Assigned task.
Search the entries below for "list", and copy each line where it appears.

(Beginning of Raw data)

Record ErrorInfo := mkErrorInfo { ei_Name : string; ei_Message : string; ei_Stack : string }.

Definition error_info (stack : string) (e : rerr) : ErrorInfo := mkErrorInfo (err_type e) (err_text e) stack.

Definition FailureReason (e : option rerr) (hasFailedStep : bool) : string :=
  match e with
  | None => ""
  | Some (RAuth _) => "auth_error"
  | Some (RTimeout _) => "timeout"
  | Some (RLoad _) => "script_load_error"
  | Some _ => if hasFailedStep then "step_error" else "script_error"
  end.

(** ** evidence/types.go *)

Inductive RunStatus := StatusOK | StatusFail | StatusSkip.

#[export] Instance RunStatus_eq_dec : EqDecision RunStatus.
Proof. solve_decision. Defined.

Record PerformanceMetrics := mkPerf {
  TTFBMS : Z; LoadingTimeMS : Z; LCPMS : Z; CLS : spec_float; DOMContentLoadedMS : Z; LoadEventEndMS : Z
}.

Record StepResult := mkStepResult {
  st_Seq : Z; st_Name : string; st_Action : string; st_Selector : string; st_InputDisplay : string;
  st_ValueFrom : string; st_Expected : string; st_TimeoutMS : Z; st_Auth : bool; st_Status : RunStatus;
  st_StartedAt : string; st_EndedAt : string; st_DurationUS : Z; st_URL : string; st_Title : string;
  st_Performance : option PerformanceMetrics; st_Screenshot : string; st_SkipReason : string; st_Error : option ErrorInfo
}.

Record RetryRecord := mkRetry {
  rr_Attempt : Z; rr_StartedAt : string; rr_EndedAt : string; rr_DurationUS : Z; rr_Status : RunStatus;
  rr_Success : bool; rr_FailedStep : Z; rr_FailReason : string; rr_FailureType : string; rr_Message : string
}.

Record ConsoleEvent := mkConsole { ce_Seq : Z; ce_Timestamp : string; ce_Type : string; ce_Text : string }.

Record NetworkEvent := mkNetwork {
  ne_Seq : Z; ne_Timestamp : string; ne_Event : string; ne_URL : string; ne_Method : string;
  ne_ResourceType : string; ne_TraceID : string; ne_Status : Z; ne_Failure : string
}.

Record DomSnapshot := mkDom { ds_CapturedAt : string; ds_URL : string; ds_Title : string; ds_Text : string; ds_HTML : string; ds_Error : string }.

(** ** runner.go: the engine *)

Record BrowserCookie := mkBrowserCookie {
  bc_Name : string; bc_Value : string; bc_Domain : string; bc_Path : string; bc_Secure : bool; bc_HTTPOnly : bool;
  bc_SameSite : string
}.

Record BrowserConfig := mkBrowserConfig {
  bf_Target : string; bf_Headers : tagmap; bf_Cookies : list BrowserCookie; bf_IgnoreHTTPSErrors : bool
}.

Record EngineOptions := mkEngineOptions {
  eo_LightpandaPath : string; eo_CACertFile : string; eo_CACertDir : string; eo_BlockPrivateNetwork : bool;
  eo_PrivateNetworkCIDRs : list string; eo_ChromePath : string; eo_ScreenshotDir : string; eo_RunID : string;
  eo_ViewportWidth : Z; eo_ViewportHeight : Z; eo_ProxyURL : string; eo_IgnoreHTTPSErrors : bool; eo_StartupTimeout : Z
}.

(** A deadline and the time of a cancellation, in nanoseconds. *)
Record context := mkContext { cx_deadline : Z; cx_cancel : option Z }.

Inductive op :=
| Navigate (url : string) | WaitForSelector (selector : string) | Click (selector : string)
| Fill (selector value : string) | Title | GetURL | GetText (selector : string) | EvalExpr (expression : string).

(** A call, at a time, with a context or without: the result, how long it took, the state.
    The last three interfaces are optional for an engine. *)
Class Browser (G : Type) := {
  b_new : string -> EngineOptions -> context -> Z -> G -> option eerr * N * G;
  b_close : G -> G;
  b_call : op -> option context -> Z -> G -> Res eerr string * N * G;
  b_dom : Z -> G -> Res eerr DomSnapshot * N * G;
  b_console : G -> list ConsoleEvent;
  b_network : G -> list NetworkEvent;
  b_configure : G -> option (BrowserConfig -> context -> Z -> option eerr * N * G);
  b_screenshot : G -> option (string -> bool -> Z -> Res eerr string * N * G);
  b_performance : G -> option (Z -> Res eerr PerformanceMetrics * N * G)
}.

(End of Raw data)

Solution below.
  bf_Target : string; bf_Headers : tagmap; bf_Cookies : list BrowserCookie; bf_IgnoreHTTPSErrors : bool
  eo_PrivateNetworkCIDRs : list string; eo_ChromePath : string; eo_ScreenshotDir : string; eo_RunID : string;
  b_console : G -> list ConsoleEvent;
  b_network : G -> list NetworkEvent;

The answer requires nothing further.